Interstitial immune complex nephritis in patients with systemic lupus erythematosus.

Interstitial immune complex nephritis in patients with systemic lupus erythematosus (SLE). Renal tissues from 45 patients with SLE nephritis, 34 patients with idiopathic membranous nephropathy (IMN) and 77 patients with minimal glomerular disease (MGD) were studied by light, immunofluorescence and electron microscopy. Interstitial nephritis characterized by focal or diffuse infiltration of inflammatory cells, tubular damage and interstitial fibrosis was observed in 66% of SLE patients. Fluorescein-conjugated antibodies to immunoglobulins or complement or both were bound to peritubular capillaries, interstitium and tubular basement membranes (TBM) in 53% of patients with a granular pattern corresponding to opaque deposits seen by light or electron microscopy or both.
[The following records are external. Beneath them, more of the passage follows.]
Lemma trunc_below :
  forall (x : spec_float) (B n : Z),
    below x B -> B < n * 2 ^ 149 -> 1 <= n ->
    0 <= f32_trunc x <= n - 1.
Proof.
  intros x B n Hx HB Hn.
  assert (P149 : 0 < 2 ^ 149) by (apply pow2_pos; lia).
  destruct x as [s|s| |s m e]; cbn [below] in Hx; try contradiction.
  - cbn [f32_trunc]. lia.
  - destruct s; [contradiction|]. destruct Hx as [He Hm].
    cbn [f32_trunc cond_Zopp].
    destruct (Z.leb_spec 0 e) as [Hpos|Hneg].
    + assert (0 < 2 ^ e) by (apply pow2_pos; lia).
      rewrite Z.pow_add_r in Hm by lia. split; [nia|].
      assert (Zpos m * 2 ^ e < n) by nia. lia.
    + assert (P : 0 < 2 ^ (- e)) by (apply pow2_pos; lia).
      split; [apply Z.div_pos; lia|].
      assert (Hq : Zpos m / 2 ^ (- e) * 2 ^ (- e) <= Zpos m)
        by (rewrite Z.mul_comm; apply Z.mul_div_le; lia).
      assert (E149 : 2 ^ 149 = 2 ^ (- e) * 2 ^ (e + 149))
        by (rewrite <- Z.pow_add_r by lia; f_equal; lia).
      assert (0 < 2 ^ (e + 149)) by (apply pow2_pos; lia).
      rewrite E149 in HB.
      assert (Zpos m / 2 ^ (- e) < n) by nia. lia.
Qed.

Lemma sample_below_one :
  forall u : spec_float,
    valid_binary 24 128 u = true ->
    SFleb (f32_of_int 0) u = true ->
    SFltb u (f32_of_int 1) = true ->
    (exists s, u = S754_zero s) \/
    (exists mu eu,
       u = S754_finite false mu eu /\
       Zpos mu < 16777216 /\ -149 <= eu <= -24).
Proof.
  intros u Hv H0 H1.
  change (f32_of_int 0) with (S754_zero false) in H0.
  change (f32_of_int 1) with (S754_finite false 8388608 (-23)) in H1.
  destruct u as [s|s| |s m e].
  - left. exists s. reflexivity.
  - destruct s; discriminate.
  - discriminate.
  - right. destruct s; [discriminate|].
    exists m, e. split; [reflexivity|].
    cbn [valid_binary] in Hv. unfold bounded, canonical_mantissa in Hv.
    apply andb_true_iff in Hv. destruct Hv as [Hc _].
    apply Z.eqb_eq in Hc. rewrite fexp32 in Hc.
    pose proof (digits_bounds m) as [Hlo Hhi].
    set (d := Zpos (digits2_pos m)) in *.
    unfold SFltb, SFcompare in H1.
    destruct (Z.compare_spec e (-23)) as [He|He|He]; try discriminate.
    + (* e = -23: the mantissa would have to be below 2^23 *)
      exfalso.
      assert (Hd : d = 24) by lia.
      rewrite Hd in Hlo. change (2 ^ (24 - 1)) with 8388608 in Hlo.
      destruct (Pos.compare_cont Eq m 8388608) eqn:Ec; try discriminate.
      change (Pos.compare_cont Eq m 8388608) with (Pos.compare m 8388608) in Ec.
      rewrite Pos.compare_lt_iff in Ec. lia.
    + assert (d <= 24) by lia.
      assert (2 ^ d <= 2 ^ 24) by (apply pow2_le; unfold d; lia).
      change (2 ^ 24) with 16777216 in *. lia.
Qed.

Lemma mul_of_int_range :
  forall (u : spec_float) (n : Z),
    valid_binary 24 128 u = true ->
    SFleb (f32_of_int 0) u = true ->
    SFltb u (f32_of_int 1) = true ->
    1 <= n <= 2147483647 ->
    0 <= f32_trunc (SFmul 24 128 u (f32_of_int n)) <= n - 1.
Proof.
  intros u n Hv H0 H1 Hn.
  destruct n as [|p|p]; try lia.
  destruct (of_int_spec p ltac:(lia)) as (mN & eN & -> & HmN & HeN & Hpow & Hgen).
  destruct (sample_below_one u Hv H0 H1) as [[s ->]|(mu & eu & -> & Hmu & Heu)].
  - cbn [SFmul f32_trunc]. lia.
  - cbn [SFmul xorb]. fold (rnd32 (mu * mN) (eu + eN)).
    assert (PY : 0 < 2 ^ (eu + eN + 300)) by (apply pow2_pos; lia).
    assert (PT : 1 <= 2 ^ (-24 - eu))
      by (pose proof (pow2_pos (-24 - eu)); lia).
    set (Y := 2 ^ (eu + eN + 300)) in *. set (T := 2 ^ (-24 - eu)) in *.
    assert (EYT : forall c, 0 <= c -> 2 ^ (eN + 276 + c) = 2 ^ c * (Y * T)).
    { intros c Hc. unfold Y, T. rewrite <- !Z.pow_add_r by lia. f_equal. lia. }
    destruct (Z.eq_dec (Zpos mN) 8388608) as [Hp2|Hnp2].
    + (* the count is a power of two *)
      apply trunc_below with (B := 16777215 * 2 ^ (eN - 1 + 149));
        [|apply Hpow; exact Hp2 | lia].
      apply round_le; [lia | lia | lia |].
      rewrite Pos2Z.inj_mul, Hp2.
      replace (eN - 1 - 1 + 300) with (eN + 276 + 22) by lia.
      rewrite (EYT 22) by lia. change (2 ^ 22) with 4194304.
      fold Y. nia.
    + apply trunc_below with (B := (Zpos mN - 1) * 2 ^ (eN + 149));
        [|apply Hgen; lia | lia].
      apply round_le; [lia | lia | lia |].
      rewrite Pos2Z.inj_mul.
      replace (eN - 1 + 300) with (eN + 276 + 23) by lia.
      rewrite (EYT 23) by lia. change (2 ^ 23) with 8388608.
      fold Y.
      assert (Zpos mu * Zpos mN <= 16777215 * Zpos mN) by nia.
      assert (16777215 * Zpos mN < (2 * (Zpos mN - 1) + 1) * 8388608) by lia.
      assert (Zpos mu * Zpos mN * Y < (2 * (Zpos mN - 1) + 1) * 8388608 * Y) by nia.
      assert ((2 * (Zpos mN - 1) + 1) * 8388608 * Y
              <= (2 * (Zpos mN - 1) + 1) * 8388608 * Y * T)
        by (apply Z.le_mul_diag_r; nia).
      nia.
Qed.

End Binary32Rounding.

Set Implicit Arguments.

Section Binary32Scatter.
Variables cosf sinf : spec_float -> spec_float.
Variable powf : spec_float -> spec_float -> spec_float.
Context {Rng : Type} {engine : RandomEngine spec_float Rng}.
Variable Camera : Type.
Variable Others : Type.

(** C8, as the code has it: with [lightsNum] positive and the length of
    [lights], and a single-precision sample in [0,1), the index is the
    cast to [int] of the single-precision product of the sample and
    [lightsNum]; it lies between 0 and [lightsNum - 1], so the read of
    [lights] is in bounds.  The read of [geoms] is in bounds exactly when
    the light that was read is an index of [geoms]: then the call returns
    (its budget permitting), otherwise it has no defined result. *)
Theorem scatterRay_light_reads :
  forall (cam : Camera) (rng : Rng) (p : PathSegment.t spec_float Others)
         i m lights lightsNum geoms materials,
    (0 < lightsNum)%Z ->
    in_int_range lightsNum = true ->
    Z.of_nat (length lights) = lightsNum ->
    valid_binary 24 128 (lightSample_of rng) = true ->
    SFleb (f32_of_int 0) (lightSample_of rng) = true ->
    SFltb (lightSample_of rng) (f32_of_int 1) = true ->
    exists k l,
      k = f32_trunc (SFmul 24 128 (lightSample_of rng) (f32_of_int lightsNum)) /\
      (0 <= k <= lightsNum - 1)%Z /\
      index lights k = Some l /\
      (forall g, index geoms l = Some g ->
         (INT_MIN < PathSegment.remainingBounces p)%Z ->
         exists p' rng',
           scatterRay (ops := binary32_ops cosf sinf powf)
             cam rng p i m lights lightsNum geoms materials
           = Some (p', rng')) /\
      (index geoms l = None ->
       scatterRay (ops := binary32_ops cosf sinf powf)
         cam rng p i m lights lightsNum geoms materials = None).
Proof.
  intros cam rng p i m lights lightsNum geoms materials
    Hpos Hint Hlen Hv H0 H1.
  unfold in_int_range in Hint. apply andb_true_iff in Hint.
  destruct Hint as [_ Hmax]. apply Z.leb_le in Hmax. unfold INT_MAX in Hmax.
  pose proof (mul_of_int_range (lightSample_of rng) lightsNum Hv H0 H1
                ltac:(lia)) as Hk.
  set (k := f32_trunc (SFmul 24 128 (lightSample_of rng)
                         (f32_of_int lightsNum))) in *.
  destruct (@index_defined _ lights k) as (l & Hl & _); [lia|].
  exists k, l. split; [reflexivity|]. split; [exact Hk|]. split; [exact Hl|].
  assert (Hcast : float_to_int (ops := binary32_ops cosf sinf powf)
                    (fmul (FloatOps := binary32_ops cosf sinf powf)
                       (lightSample_of rng)
                       (of_int (FloatOps := binary32_ops cosf sinf powf)
                          lightsNum))
                  = Some k).
  { unfold float_to_int. cbn [fmul of_int ftrunc binary32_ops]. fold k.
    unfold in_int_range.
    replace (INT_MIN <=? k)%Z with true
      by (symmetry; apply Z.leb_le; unfold INT_MIN; lia).
    replace (k <=? INT_MAX)%Z with true
      by (symmetry; apply Z.leb_le; unfold INT_MAX; lia).
    reflexivity. }
  split.
  - intros g Hg Hrb.
    rewrite (scatterRay_defined cam p i m materials
               (conj Hcast (conj Hl Hg)) Hrb).
    eexists; eexists. apply f_equal. apply surjective_pairing.
  - intros Hnone. rewrite scatterRay_unfold, Hcast. cbn [obind].
    rewrite Hl. cbn [obind]. rewrite Hnone. reflexivity.
Qed.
Antibodies reactive with thymidine or cytosine or both were bound to interstitial structures in 19% of patients tested and showed the same granular distribution. Interstitial cellular infiltration was rare and deposits of immunoglobulins and complement were rare or absent in IMN and MGD, whereas deposits of DNA products were never observed. The findings are consistent with the interpretation that in patients with SLE nephritis immune deposits, presumably containing DNA-anti-DNA complexes, localize in peritublular capillaries, TBM and interstitum, thereby producing an inflammatory reaction which contributes to development and evolution of renal diseases.